Все еще не полная завершенность понятийного оформления христианского брака сказывалась и в его процедуре: несмотря на включение в XII в. брака в число основных христианских таинств (sacramenta), участие самой церкви в бракосочетании оставалось достаточно скромным. Церковное оглашение на паперти во Франции до XIII в. не практиковалось; представ перед священником, жених и невеста сами, без его посредства, соединяли в знак своего союза правые руки; кольцо невесте вручал жених, а не священник; видное место в брачном ритуале занимали проводы новобрачных к супружеской постели, во время которых ведущую роль играл отец жениха, но опять-таки не священник[253].
На фоне незавершенности процесса понятийного осмысления брака становится понятнее терпимость массового правосознания к сосуществованию разных видов супружеских союзов. Как мы видели, нарушение церковного канона брака не приобрело пока в глазах современников той степени одиозности, когда такого нарушения стыдятся и стараются его скрыть. Моногамный христианский брак не стал непререкаемым идеалом ни для знати, ни для крестьян и горожан.
Отсюда, впрочем, не следует, будто можно недооценивать изменения, происшедшие в XII–XIII вв. в модели брака по сравнению с каролингским временем. Тогда идея моногамного брака вообще лишь складывалась; самое противопоставление супружеских отношений в рамках церковного союза или же вне их еще не стало обычным; к нему не всегда и прибегали. В XII–XIII вв. эта дихотомия ни у кого не вызывала сомнений. Но ее признание не означало ее всеобщего приятия[254].

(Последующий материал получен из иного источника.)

(* ===== verification/WorkspacePaths.v ===== *)
(** * Workspace paths: [core/llm/tools/_paths.py] and
    [services/script_runner_service/workspace_paths.py]

    The model speaks of [/workspace] and [/myspace]; the tools translate such a
    path to the real directory of the session or of the user.  POSIX only; the
    digest of a session id is a parameter. *)

From S2P Require Import Prelude PyString PyDict PosixPath.
From Stdlib Require Import Ascii.

Class Digest := { sha256 : string → string }.

Module WorkspacePaths.

Definition MYSPACE_LOGICAL : string := "/myspace".
Definition _CANON_WS : string := "/workspace".

(** [s[len(prefix):]] *)
Definition after (prefix s : string) : string := drop_str (str_len prefix) s.

(** [path == base or path.startswith(base + "/")] *)
Definition at_or_under (base path : string) : bool :=
  bool_decide (path = base) || str_prefix (base +:+ "/") path.

Definition nonempty (o : option string) : option string :=
  match o with Some "" | None => None | Some s => Some s end.

(** ** The execution service's own resolution *)

Section session.
Context `{Digest}.

(** [None] is [ValueError]. *)
Definition session_root (root session_id : string) : option string :=
  let value := strip session_id in
  if bool_decide (value = "") || (512 <? str_len value)%nat then None
  else Some (join_path (join_path root ".sessions") (sha256 value)).

Definition resolve_path (path root session_id : string) (user_id : option string) : option string :=
  let logical :=
    if at_or_under MYSPACE_LOGICAL path then
      match nonempty user_id with
      | None => None
      | Some u => Some ("/workspace/myspace/" +:+ u +:+ after MYSPACE_LOGICAL path)
      end
    else Some path in
  match logical with
  | None => None
  | Some p =>
      if at_or_under _CANON_WS p then
        match session_root root session_id with
        | None => None
        | Some base => Some (foldl join_path base (parts (after _CANON_WS p)))
        end
      else Some p
  end.
End session.

(** ** The file tools *)

Section tools.
Variable WORKSPACE_ROOT : string.
Variable local_mode : bool.

Definition canonicalize_ws_path (path : string) : string :=
  if bool_decide (WORKSPACE_ROOT = _CANON_WS) then path
  else if bool_decide (path = _CANON_WS) then WORKSPACE_ROOT
  else if str_prefix (_CANON_WS +:+ "/") path then WORKSPACE_ROOT +:+ after _CANON_WS path
  else path.

Inductive rejection : Type := BadPath | NoMyspace | OutsideRoots | OutsideProject.

Definition _is_traversal_or_bad (path : string) : bool :=
  bool_decide (path = "") || contains "/../" path || bool_decide (last_str 3 path = "/..") || contains "//" path.

(** [None] accepts the path. *)
Definition validate_workspace_path (path : string) : option rejection :=
  if _is_traversal_or_bad path then Some BadPath
  else
    let p := canonicalize_ws_path path in
    if at_or_under MYSPACE_LOGICAL p then if local_mode then Some NoMyspace else None
    else if at_or_under WORKSPACE_ROOT p then None
    else if local_mode && isabs p then None
    else Some OutsideRoots.

(** The first component after [/myspace/], empty for its root. *)
Definition first_part (rest : string) : string := default "" (head (split_slash rest)).
Fixpoint lstrip_slash (s : string) : string :=
  match s with
  | String c s' => if bool_decide (c = slash) then lstrip_slash s' else s
  | EmptyString => EmptyString
  end.

Definition validate_project_scope_path (path : string) (project_folder_name : option string) : option rejection :=
  match nonempty project_folder_name with
  | None => None
  | Some folder =>
      if bool_decide (path = "") then None
      else if negb (at_or_under MYSPACE_LOGICAL path) then None
      else if bool_decide (first_part (lstrip_slash (after MYSPACE_LOGICAL path)) = folder) then None
      else Some OutsideProject
  end.

Context `{Digest, HostPaths}.

(** Outside a local session: the workspace of the container, or the user's area. *)
Definition shared_path (path : string) (user_id : option string) : string :=
  if at_or_under MYSPACE_LOGICAL path then
    match nonempty user_id with
    | Some u => WORKSPACE_ROOT +:+ "/myspace/" +:+ u +:+ after MYSPACE_LOGICAL path
    | None => path
    end
  else canonicalize_ws_path path.

(** [None] is the [ValueError] of the service's resolution. *)
Definition to_physical_path (path : string) (user_id session_id : option string) : option string :=
  let physical :=
    match nonempty session_id with
    | Some sid => if local_mode then resolve_path path WORKSPACE_ROOT sid user_id
                  else Some (shared_path path user_id)
    | None => Some (shared_path path user_id)
    end in
  match physical with
  | None => None
  | Some p => Some (if local_mode then realpath (abspath (expanduser p)) else p)
  end.

Definition is_myspace_physical (physical_path : string) (user_id : option string) : bool :=
  match nonempty user_id with
  | None => false
  | Some u =>
      let prefix := WORKSPACE_ROOT +:+ "/myspace/" +:+ u +:+ "/" in
      bool_decide (physical_path = rstrip_slash prefix) || str_prefix prefix physical_path
  end.

(** [path.rsplit("/", 1)] *)
Definition basename (path : string) : string := List.last (split_slash path) "".
Definition parent_dir (path : string) : string :=
  if contains "/" path then str_or (join "/" (removelast (split_slash path))) WORKSPACE_ROOT
  else WORKSPACE_ROOT.
End tools.

End WorkspacePaths.

Example parent_1 : WorkspacePaths.parent_dir "/w" "/a/b/c" = "/a/b". Proof. reflexivity. Qed.
Example parent_2 : WorkspacePaths.parent_dir "/w" "/a" = "/w". Proof. reflexivity. Qed.
Example base_1 : WorkspacePaths.basename "/a/b/c" = "c". Proof. reflexivity. Qed.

На наш взгляд, все это недостаточно учитывается теми исследователями, кто считает, что в XII–XIII вв. произошел решающий перелом в истории брака[255]. Ни включение в XII в. брака в число основных христианских таинств, ни распространение так называемой компромиссной его модели (учитывающей и теологические, и светские традиции его истолкования) еще не означали превращения канона христианского брака во внутренний императив для всех мирян. О подобном превращении можно говорить лишь в применении к следующим — XIV и XV — столетиям, когда церковный брак становится, как мы увидим ниже, единственной общепринятой формой супружеского союза. К этому более позднему времени и относится, на наш взгляд, подлинный перелом в становлении моногамного брака. В XII–XIII вв. до этого было еще довольно далеко.
Соответственно, не приходится удивляться тому, что во Франции этого периода наряду с церковными браками бытовали — особенно в среде неженатых — и иные виды супружеских союзов. Их статус и их терминологическое обозначение не были, как мы видели, тождественными. В среде рыцарства и знати эти союзы (суаньтажи), допускаемые светским правом, могли охватывать чуть ли не всю жизнь — от молодости (когда они чаще всего возникали) до зрелости или старости (когда, скажем, после смерти «законной жены» к ним вновь возвращались).